At Camp Lakota in New York's Catskill Mountains, camp director Carol Hager said all campers and staff are required to have the vaccine for measles. Between 300 and 350 campers, ages 5 to 17, will attend Camp Lakota this summer. Although Hager said they have kept their eyes on the virus for years, this year, "we're much more aware of it and we're much more cautious."
Hager said the camp nurses will likely give a talk to staff at orientation about what to look out for when it comes to measles. New York is one of four states in which the CDC said a measles outbreak is ongoing.
Measles can spread to other people as early as four days before someone gets a rash and as late as four days after it becomes apparent, according to the CDC.
One in 10 kids who get measles then get an ear infection, and severe cases can lead to pneumonia.
How to Prevent Getting Measles
Getting vaccinated is the most surefire way to prevent catching the disease, as the CDC reports that the vaccine is 99 percent effective.
While about 96 percent of U.S. kindergarten-age children are vaccinated, there are, increasingly, pockets of people across the country who opt out of vaccines for personal or religious reasons.

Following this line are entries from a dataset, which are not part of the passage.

Lemma printed_digits_bound p :
  printable (Z.pos p) ->
  (Z.of_nat (List.length (uint_chars (Pos.to_uint p))) <= int_max_str_digits)%Z.
Proof.
  intros H. apply pos_digits_bound; [discriminate|exact H].
Qed.

(** [int] reads the numeral [str] printed. *)
Lemma int_of_printed z :
  printable z -> int_of_str (PyStr.str_of_int z) = Some z.
Proof.
  intros Hz. unfold int_of_str, int_of_chars.
  rewrite (int_strip_no_space _ (str_of_int_no_space z)). cbv zeta.
  destruct z as [|p|p].
  - reflexivity.
  - rewrite str_of_int_pos.
    pose proof (uint_chars_digits (Pos.to_uint p)) as Hd.
    pose proof (scan_uint_pos p) as Hs.
    pose proof (printed_digits_bound p Hz) as Hb.
    rewrite (count_digits_all _ Hd).
    apply Z.ltb_ge in Hb. rewrite Hb.
    destruct (uint_chars (Pos.to_uint p)) as [|c l]; [discriminate|].
    inversion Hd as [|c' l' Hc _]; subst.
    unfold int_body.
    destruct (digit_not_sign c Hc) as [-> ->]. exact Hs.
  - rewrite str_of_int_neg.
    pose proof (uint_chars_digits (Pos.to_uint p)) as Hd.
    pose proof (printed_digits_bound p Hz) as Hb.
    assert (Hcnt : count_digits ("-"%char :: uint_chars (Pos.to_uint p))
                   = Z.of_nat (List.length (uint_chars (Pos.to_uint p)))).
    { rewrite <- (count_digits_all _ Hd). reflexivity. }
    rewrite Hcnt. apply Z.ltb_ge in Hb. rewrite Hb.
    unfold int_body. change (Ascii.eqb "-" "+") with false.
    change (Ascii.eqb "-" "-") with true. cbv iota.
    rewrite scan_uint_pos. reflexivity.
Qed.

End Decimals.

(** X7.  Printing an integer that [str] prints, one of at most 4300
    digits, and reading the text back with [int] gives the integer again:
    the level written into a record's line is a numeral of that level. *)
Theorem int_of_printed_int (z : Z) :
  printable z -> py_int (VStr (PyStr.str_of_int z)) = Ok z.
Proof.
  intros Hz. cbn [py_int]. rewrite (int_of_printed z Hz). reflexivity.
Qed.

Lemma int_of_printed_int_witness :
  printable (-12)
  /\ PyStr.str_of_int (-12) = "-12"
  /\ py_int (VStr "-12") = Ok (-12)%Z.
Proof.
  assert (H : printable (-12)) by (vm_compute; reflexivity).
  split; [exact H|]. split; [reflexivity|].
  exact (int_of_printed_int (-12) H).
Defined.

Though state laws impose vaccinations requirements on schools, with some options available to opt out, many summer programs make their own choices about whether to require vaccines.
At the National Outdoor Leadership School, director of risk management Drew Leemon said neither staff nor students are required to be vaccinated. He added that NOLS is watching the measles situation.
Leemon said some students, though very few, are not vaccinated for religious reasons. NOLS operates programs for people 14 years old and older in the U.S. and abroad, and is running a trip in Europe for the first time this summer.
"We give a lot more advice to our students who are going abroad," Leemon said. "With them, we tell them that they should have their normal vaccinations up-to-date and we refer them to the CDC for any country-specific inoculations that they might need."
Of those who got measles this year, just one had received the full two doses of vaccine that the CDC recommends getting before age 6. The measles vaccine is administered as MMR, a vaccine that protects people from measles, mumps and rubella.
The CDC also found earlier this week that more than one in four U.S. children are not in compliance with official vaccination recommendations because of missed doses of vaccines or vaccine lapses.
That could be the case for some camp staff as well as campers, as Schaffner said teenagers and young adults may have only received one dose and are therefore not "optimally protected."
Still, it's not too late to prepare for summer because the recommended doses can be taken two weeks apart.
"Get 'em vaccinated," Vanderbilt's Schaffner said. "We have two obligations -- to ourselves and to everyone else that we live with."
Camp director Hager said, "You can't be too careful. We even check everybody that comes to camp before they stay over the first night to make sure they don't have lice."